If a schoolchild wants to eat before bed
For some children, a light snack before bed can help them fall asleep. When your child eats vegetables or fruit with carbohydrates, this can help calm the brain and help them sleep better. When other children eat before bed, this can lead to poor digestion and make it difficult to sleep. Experiment with your child’s eating habits to determine the optimal dinner menu. If your child needs a snack before bed, try giving them a couple of hours before bed:
- A small piece of white meat
- A small bowl of low-sugar whole grain cereal
- A glass of low-fat milk or yogurt
- Banana
A child sleeps more deeply if he or she exercises regularly. You don’t have to be a sports star to sleep well; just twenty to thirty minutes of daily exercise can help you fall asleep. Let your child go for a walk, ride a bike down the street, or use an exercise bike.
Some parents prefer to exercise with their child in the morning or afternoon, this can stimulate the child's body, increasing his energy. Relaxing exercises, such as yoga or light stretching, can improve the child's sleep.
Tip #5: Reduce your child's stress levels
Some children are unable to sleep or wake up every night. Tension, anxiety before bedtime can make the process of falling asleep very difficult. When a child wakes up at night and cannot fall asleep, he may need the help of a doctor-psychologist.
Relaxation Techniques for a Restful Sleep
Relaxation is a very good technique for those who want to sleep peacefully. Practicing relaxation before bed is a great way to calm the mind and prepare the body for sleep. Some simple relaxation techniques include
Deep breathing: Have your child close his eyes and take deep, slow breaths, making each breath deeper than the last.
Muscle relaxation: Give your baby a massage starting from the toes, this will help him to relax completely.
Have your child imagine a peaceful, calm place before bed. Have your child close his eyes before bed and imagine places or activities that calm him down. Have your child focus on how to get to that place.

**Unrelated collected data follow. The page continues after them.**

(** * RayAdwaita: the VLESS link decoder and the configuration builder

    A shallow embedding of [src/core/url_parser.py] ([V2rayParser]) and of
    [src/core/config.py] ([InboundConfig], [ClientConfig]) together with the
    parts of the Python runtime they call: [str] methods, [int()],
    [urllib.parse.unquote], [urllib.parse.parse_qsl], the [dataclass]
    field check and the [json] encoder and decoder. *)

From Stdlib Require Import ZArith NArith List String Ascii Bool Lia.
From stdpp Require Import base option list gmap.
Import ListNotations.

Local Open Scope N_scope.

(** ** Python values *)

(** A Python [str] is a sequence of code points. *)
Abbreviation ustring := (list N).

(** [ord "c"]: the code point of an ASCII character; [u "..."]: the [str]
    written by a literal. *)
Definition ord (a : ascii) : N := N_of_ascii a.
Arguments ord a%_char.

Definition u (s : string) : ustring := map N_of_ascii (list_ascii_of_string s).
Arguments u s%_string.

#[local] Set Warnings "-register-all".

(** The objects the two modules build: [None], booleans, integers, strings,
    lists and insertion-ordered dictionaries with string keys. *)
Inductive value : Type :=
| VNone
| VBool (b : bool)
| VInt (z : Z)
| VStr (s : ustring)
| VList (l : list value)
| VDict (d : list (ustring * value)).

(** Exceptions, by class. [JSONDecodeError] is a subclass of [ValueError] in
    Python; it is kept apart here so that the raising site stays visible. *)
Inductive exn : Type :=
| ValueError (msg : string)
| KeyError (key : ustring)
| AttributeError
| TypeError
| UnboundLocalError
| FileNotFoundError
| JSONDecodeError.

Inductive result (A : Type) : Type :=
| Ok (a : A)
| Raise (e : exn).
Arguments Ok {A} a.
Arguments Raise {A} e.

Definition rbind {A B} (r : result A) (k : A -> result B) : result B :=
  match r with
  | Ok a => k a
  | Raise e => Raise e
  end.

Notation "'let*' x ':=' r 'in' k" := (rbind r (fun x => k))
  (at level 10, x pattern, r at level 100, k at level 200).

Definition is_ValueError {A} (r : result A) : Prop :=
  match r with
  | Raise (ValueError _) => True
  | _ => False
  end.

(** ** Dictionaries

    A [dict] keeps its keys in insertion order and holds each key once. *)
Fixpoint ustring_eqb (a b : ustring) : bool :=
  match a, b with
  | [], [] => true
  | x :: a', y :: b' => (x =? y) && ustring_eqb a' b'
  | _, _ => false
  end.

Section Dict.
Context {V : Type}.

(** [d.get(k)] *)
Fixpoint dict_get (k : ustring) (d : list (ustring * V)) : option V :=
  match d with
  | [] => None
  | (k', v) :: d' => if ustring_eqb k' k then Some v else dict_get k d'
  end.

(** [d[k] = v]: an existing key keeps its place, a new key goes last. *)
Fixpoint dict_set (k : ustring) (v : V) (d : list (ustring * V)) : list (ustring * V) :=
  match d with
  | [] => [(k, v)]
  | (k', v') :: d' =>
      if ustring_eqb k' k then (k', v) :: d' else (k', v') :: dict_set k v d'
  end.

(** [k in d] *)
Definition dict_has (k : ustring) (d : list (ustring * V)) : bool :=
  match dict_get k d with Some _ => true | None => false end.

(** [d.get(k, default)] *)
Definition dict_get_default (k : ustring) (default : V) (d : list (ustring * V)) : V :=
  match dict_get k d with Some v => v | None => default end.

(** [d.update(pairs)] and [dict(pairs)]: the pairs are stored in order. *)
Definition dict_update (d : list (ustring * V)) (pairs : list (ustring * V)) : list (ustring * V) :=
  fold_left (fun acc kv => dict_set kv.1 kv.2 acc) pairs d.

Definition dict_of_pairs (pairs : list (ustring * V)) : list (ustring * V) :=
  dict_update [] pairs.
End Dict.

(** ** [str] methods *)

(** [str.isspace] on one code point ([Py_UNICODE_ISSPACE]). *)
Definition py_isspace (c : N) : bool :=
  ((9 <=? c) && (c <=? 13)) || ((28 <=? c) && (c <=? 32))
  || (c =? 0x85) || (c =? 0xa0) || (c =? 0x1680)
  || ((0x2000 <=? c) && (c <=? 0x200a))
  || (c =? 0x2028) || (c =? 0x2029) || (c =? 0x202f) || (c =? 0x205f)
  || (c =? 0x3000).

Fixpoint lstrip (s : ustring) : ustring :=
  match s with
  | c :: s' => if py_isspace c then lstrip s' else s
  | [] => []
  end.

Definition rstrip (s : ustring) : ustring := rev (lstrip (rev s)).

(** [s.strip()] *)
Definition strip (s : ustring) : ustring := rstrip (lstrip s).

(** [s.startswith(p)] *)
Fixpoint startswith (p s : ustring) : bool :=
  match p, s with
  | [], _ => true
  | a :: p', b :: s' => (a =? b) && startswith p' s'
  | _ :: _, [] => false
  end.

(** [s.replace(old, new)]: every occurrence of [old], left to right, without
    overlap. [skip] counts the characters of a match still to be dropped. *)
Fixpoint replace_from (old new : ustring) (skip : nat) (s : ustring) : ustring :=
  match s with
  | [] => []
  | c :: s' =>
      match skip with
      | S k => replace_from old new k s'
      | O =>
          if startswith old s
          then new ++ replace_from old new (length old - 1) s'
          else c :: replace_from old new 0 s'
      end
  end.

Definition replace (old new s : ustring) : ustring :=
  match old with
  | [] => new ++ flat_map (fun c => c :: new) s
  | _ :: _ => replace_from old new 0 s
  end.

(** [c in s] for a one-character [c]. *)
Definition contains (c : N) (s : ustring) : bool := existsb (N.eqb c) s.

(** The text before and after the first [c], when [s] has one. *)
Fixpoint cut (c : N) (s : ustring) : option (ustring * ustring) :=
  match s with
  | [] => None
  | x :: s' =>
      if x =? c then Some ([], s')
      else match cut c s' with
           | Some (a, b) => Some (x :: a, b)
           | None => None
           end
  end.

(** The text before and after the last [c]. *)
Definition rcut (c : N) (s : ustring) : option (ustring * ustring) :=
  match cut c (rev s) with
  | Some (a, b) => Some (rev b, rev a)
  | None => None
  end.

(** [s.split(c, 1)] and [s.rsplit(c, 1)] *)
Definition split1 (c : N) (s : ustring) : list ustring :=
  match cut c s with
  | Some (a, b) => [a; b]
  | None => [s]
  end.

Definition rsplit1 (c : N) (s : ustring) : list ustring :=
  match rcut c s with
  | Some (a, b) => [a; b]
  | None => [s]
  end.

(** [s.split(c)] *)
Fixpoint split (c : N) (s : ustring) : list ustring :=
  match s with
  | [] => [[]]
  | x :: s' =>
      if x =? c then [] :: split c s'
      else match split c s' with
           | p :: ps => (x :: p) :: ps
           | [] => [[x]]
           end
  end.

(** [a, b = l]: unpacking into two names. *)
Definition unpack2 {A} (l : list A) : result (A * A) :=
  match l with
  | [a; b] => Ok (a, b)
  | [] | [_] => Raise (ValueError "not enough values to unpack")
  | _ => Raise (ValueError "too many values to unpack")
  end.

(** ** The interpreter's settings

    Two facts about the running interpreter that [int()] depends on: the
    limit on the digits of a converted integer
    ([sys.get_int_max_str_digits()], 4300 unless changed, 0 for none) and
    the decimal-digit table of its Unicode database for the code points
    above ASCII ([Py_UNICODE_TODECIMAL]). *)
Record interp : Type := {
  int_max_str_digits : nat;
  unicode_decimal : N -> option N;
}.

(** The default limit, with a table that has no digit above ASCII: exact for
    text whose code points are below U+0660, where the first such digit
    lies. The examples below are evaluated with it. *)
Definition default_interp : interp :=
  {| int_max_str_digits := 4300; unicode_decimal := fun _ => None |}.

Section Int.
Variable py : interp.

(** [Py_ISSPACE], the C-locale test [int()] uses on the ASCII text. *)
Definition c_isspace (c : N) : bool :=
  ((9 <=? c) && (c <=? 13)) || (c =? 32).

Definition is_digit (c : N) : bool := (48 <=? c) && (c <=? 57).

(** [_PyUnicode_TransformDecimalAndSpaceToASCII]: spaces above ASCII become
    a blank, decimal digits their ASCII digit, and the first other code
    point becomes [?] and ends the text. *)
Fixpoint transform_decimal_and_space (s : ustring) : ustring :=
  match s with
  | [] => []
  | c :: s' =>
      if c <? 127 then c :: transform_decimal_and_space s'
      else if py_isspace c then ord " " :: transform_decimal_and_space s'
      else match unicode_decimal py c with
           | Some d => (ord "0" + d) :: transform_decimal_and_space s'
           | None => [ord "?"]
           end
  end.

Fixpoint skip_c_space (s : ustring) : ustring :=
  match s with
  | c :: s' => if c_isspace c then skip_c_space s' else s
  | [] => []
  end.

(** The digit scan of [PyLong_FromString] in base 10: digits with single
    underscores between them. [prev_us] tells whether the previous
    character was an underscore; the result is the value, the number of
    digits and the unread text, or [None] on a doubled or trailing
    underscore. *)
Fixpoint scan_digits (prev_us : bool) (acc : Z) (digits : nat) (s : ustring)
  : option (Z * nat * ustring) :=
  match s with
  | c :: s' =>
      if is_digit c then
        scan_digits false (10 * acc + Z.of_N (c - 48))%Z (S digits) s'
      else if c =? ord "_" then
        if prev_us then None else scan_digits true acc digits s'
      else if prev_us then None else Some (acc, digits, s)
  | [] => if prev_us then None else Some (acc, digits, [])
  end.

Definition invalid_literal : exn := ValueError "invalid literal for int() with base 10".
Definition exceeds_limit : exn :=
  ValueError "Exceeds the limit for integer string conversion".

(** [int(s)] for a [str] [s]. *)
Definition py_int (s : ustring) : result Z :=
  let s1 := skip_c_space (transform_decimal_and_space s) in
  let '(negative, s2) :=
    match s1 with
    | c :: s' =>
        if c =? ord "+" then (false, s')
        else if c =? ord "-" then (true, s')
        else (false, s1)
    | [] => (false, s1)
    end in
  match s2 with
  | c :: _ =>
      if c =? ord "_" then Raise invalid_literal
      else
        match scan_digits false 0%Z 0%nat s2 with
        | None => Raise invalid_literal
        | Some (z, digits, rest) =>
            if ((640 <? digits) && (0 <? int_max_str_digits py)
                && (int_max_str_digits py <? digits))%nat
            then Raise exceeds_limit
            else if (digits =? 0)%nat then Raise invalid_literal
            else match skip_c_space rest with
                 | [] => Ok (if negative then (- z)%Z else z)
                 | _ :: _ => Raise invalid_literal
                 end
        end
  | [] => Raise invalid_literal
  end.
End Int.

(** ** [urllib.parse] *)

Definition is_hexdig (c : N) : bool :=
  is_digit c || ((65 <=? c) && (c <=? 70)) || ((97 <=? c) && (c <=? 102)).

Definition hexval (c : N) : N :=
  if is_digit c then c - 48
  else if (65 <=? c) && (c <=? 70) then c - 55
  else c - 87.

(** [unquote_to_bytes] on ASCII text: [%xy] with two hexadecimal digits is
    the byte [xy]; any other [%] stays. *)
Fixpoint unquote_to_bytes (s : ustring) : list N :=
  match s with
  | [] => []
  | c :: tl =>
      if c =? ord "%" then
        match tl with
        | h1 :: h2 :: rest =>
            if is_hexdig h1 && is_hexdig h2
            then (16 * hexval h1 + hexval h2) :: unquote_to_bytes rest
            else c :: unquote_to_bytes tl
        | _ => c :: unquote_to_bytes tl
        end
      else c :: unquote_to_bytes tl
  end.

This will help him fall asleep faster.
Tip #6: Find the best opportunities to fall asleep.
If your child wakes up during the night and has trouble falling asleep, the following tips may help.
Teach your child to use visualization. If you find that your child has difficulty falling asleep, teach him to use relaxation techniques, visualization, deep breathing, or meditation, even without getting out of bed. This is not a substitute for sleep, but it helps prepare him for it.
Let the child avoid anxious thoughts before bedtime and difficult tasks. If the child is worried about something in the evening, ask him to put it off until the next morning, and in the meantime let him briefly write down these tasks and put them on the nightstand. Tomorrow he will be able to solve them more productively.
You should be concerned about your schoolchild's proper sleep and seek help from a doctor if you notice at least one of the following symptoms.
- Constant daytime sleepiness or fatigue
- Loud snoring accompanied by pauses in breathing
- Difficulty falling asleep or staying asleep
- A dream after which a schoolboy wakes up tired and exhausted
- Frequent headaches in the morning
- Feelings of numbness in the arms or legs at night
- Inability to move when falling asleep or waking up
- Difficulty falling asleep
All these tips will help your school-age child sleep so that he or she gets enough sleep and is a healthy, energetic child.